### Information given
======
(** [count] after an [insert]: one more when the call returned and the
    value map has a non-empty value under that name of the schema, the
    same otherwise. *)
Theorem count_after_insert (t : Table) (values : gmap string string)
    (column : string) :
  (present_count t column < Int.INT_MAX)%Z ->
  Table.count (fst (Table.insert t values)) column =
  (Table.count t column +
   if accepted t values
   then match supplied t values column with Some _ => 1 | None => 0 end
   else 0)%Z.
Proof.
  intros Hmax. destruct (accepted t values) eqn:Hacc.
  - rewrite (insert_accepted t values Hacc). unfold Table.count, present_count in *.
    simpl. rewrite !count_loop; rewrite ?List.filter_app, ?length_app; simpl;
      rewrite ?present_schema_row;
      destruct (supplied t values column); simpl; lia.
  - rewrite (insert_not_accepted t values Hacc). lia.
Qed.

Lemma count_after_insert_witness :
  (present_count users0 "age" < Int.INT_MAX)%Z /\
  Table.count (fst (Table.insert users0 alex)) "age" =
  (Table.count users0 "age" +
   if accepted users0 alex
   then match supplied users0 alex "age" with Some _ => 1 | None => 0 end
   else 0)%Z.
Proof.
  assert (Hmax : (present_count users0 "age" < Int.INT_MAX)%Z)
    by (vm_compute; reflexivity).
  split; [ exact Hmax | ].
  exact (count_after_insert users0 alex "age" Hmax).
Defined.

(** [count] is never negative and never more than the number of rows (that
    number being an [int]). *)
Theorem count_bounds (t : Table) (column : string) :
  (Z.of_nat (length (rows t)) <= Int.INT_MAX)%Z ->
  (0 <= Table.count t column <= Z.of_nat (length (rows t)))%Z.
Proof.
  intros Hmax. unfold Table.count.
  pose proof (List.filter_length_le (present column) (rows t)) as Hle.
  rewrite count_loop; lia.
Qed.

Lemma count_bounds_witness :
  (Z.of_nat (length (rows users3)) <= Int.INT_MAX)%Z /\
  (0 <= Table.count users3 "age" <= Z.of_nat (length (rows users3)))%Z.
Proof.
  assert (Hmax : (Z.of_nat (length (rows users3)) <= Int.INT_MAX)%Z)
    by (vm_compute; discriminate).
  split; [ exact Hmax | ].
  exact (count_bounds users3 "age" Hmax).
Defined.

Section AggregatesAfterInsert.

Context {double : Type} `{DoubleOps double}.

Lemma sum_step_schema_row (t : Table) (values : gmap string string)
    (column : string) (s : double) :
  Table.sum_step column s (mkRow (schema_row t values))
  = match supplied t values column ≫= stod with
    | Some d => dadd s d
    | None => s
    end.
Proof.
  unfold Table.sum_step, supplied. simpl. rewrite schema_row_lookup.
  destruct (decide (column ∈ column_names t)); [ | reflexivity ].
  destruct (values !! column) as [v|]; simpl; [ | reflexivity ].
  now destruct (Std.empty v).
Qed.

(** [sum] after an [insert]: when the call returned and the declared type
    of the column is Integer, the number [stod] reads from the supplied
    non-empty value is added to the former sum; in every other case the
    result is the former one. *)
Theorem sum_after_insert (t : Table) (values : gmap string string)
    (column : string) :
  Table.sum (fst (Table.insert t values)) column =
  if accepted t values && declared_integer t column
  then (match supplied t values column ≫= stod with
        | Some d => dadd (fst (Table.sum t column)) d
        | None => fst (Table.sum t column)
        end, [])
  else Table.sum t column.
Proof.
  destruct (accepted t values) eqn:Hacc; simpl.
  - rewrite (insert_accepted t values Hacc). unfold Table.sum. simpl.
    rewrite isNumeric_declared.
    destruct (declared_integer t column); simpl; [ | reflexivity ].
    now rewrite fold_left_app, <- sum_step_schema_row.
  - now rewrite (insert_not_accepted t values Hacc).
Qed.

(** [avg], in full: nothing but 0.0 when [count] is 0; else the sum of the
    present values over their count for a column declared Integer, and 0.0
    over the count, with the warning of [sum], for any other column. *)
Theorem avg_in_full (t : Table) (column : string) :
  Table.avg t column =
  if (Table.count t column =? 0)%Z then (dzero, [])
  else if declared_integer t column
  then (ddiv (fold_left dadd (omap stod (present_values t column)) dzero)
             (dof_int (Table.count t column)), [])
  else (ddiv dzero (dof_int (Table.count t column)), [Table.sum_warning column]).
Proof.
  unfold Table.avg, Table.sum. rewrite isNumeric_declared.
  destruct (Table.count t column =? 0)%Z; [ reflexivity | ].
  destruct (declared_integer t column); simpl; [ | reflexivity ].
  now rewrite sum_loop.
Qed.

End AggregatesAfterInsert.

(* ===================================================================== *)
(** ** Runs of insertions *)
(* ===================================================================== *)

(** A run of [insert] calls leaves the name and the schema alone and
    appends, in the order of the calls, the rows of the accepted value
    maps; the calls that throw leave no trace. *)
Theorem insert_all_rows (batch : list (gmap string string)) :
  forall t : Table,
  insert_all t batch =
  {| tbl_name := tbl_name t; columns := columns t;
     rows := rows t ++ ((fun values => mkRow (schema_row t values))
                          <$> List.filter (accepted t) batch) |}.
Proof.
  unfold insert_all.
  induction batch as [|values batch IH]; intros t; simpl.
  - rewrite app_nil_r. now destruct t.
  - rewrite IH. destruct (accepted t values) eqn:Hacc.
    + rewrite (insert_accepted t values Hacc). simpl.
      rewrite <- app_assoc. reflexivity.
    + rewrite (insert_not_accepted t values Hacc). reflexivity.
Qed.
======
### What you will do
Please set down again, word for word, only the lines from the start of the entries through the line with "number being an [int]). *)", both ends included.

### Response to this exercise
(** [count] after an [insert]: one more when the call returned and the
    value map has a non-empty value under that name of the schema, the
    same otherwise. *)
Theorem count_after_insert (t : Table) (values : gmap string string)
    (column : string) :
  (present_count t column < Int.INT_MAX)%Z ->
  Table.count (fst (Table.insert t values)) column =
  (Table.count t column +
   if accepted t values
   then match supplied t values column with Some _ => 1 | None => 0 end
   else 0)%Z.
Proof.
  intros Hmax. destruct (accepted t values) eqn:Hacc.
  - rewrite (insert_accepted t values Hacc). unfold Table.count, present_count in *.
    simpl. rewrite !count_loop; rewrite ?List.filter_app, ?length_app; simpl;
      rewrite ?present_schema_row;
      destruct (supplied t values column); simpl; lia.
  - rewrite (insert_not_accepted t values Hacc). lia.
Qed.

Lemma count_after_insert_witness :
  (present_count users0 "age" < Int.INT_MAX)%Z /\
  Table.count (fst (Table.insert users0 alex)) "age" =
  (Table.count users0 "age" +
   if accepted users0 alex
   then match supplied users0 alex "age" with Some _ => 1 | None => 0 end
   else 0)%Z.
Proof.
  assert (Hmax : (present_count users0 "age" < Int.INT_MAX)%Z)
    by (vm_compute; reflexivity).
  split; [ exact Hmax | ].
  exact (count_after_insert users0 alex "age" Hmax).
Defined.

(** [count] is never negative and never more than the number of rows (that
    number being an [int]). *)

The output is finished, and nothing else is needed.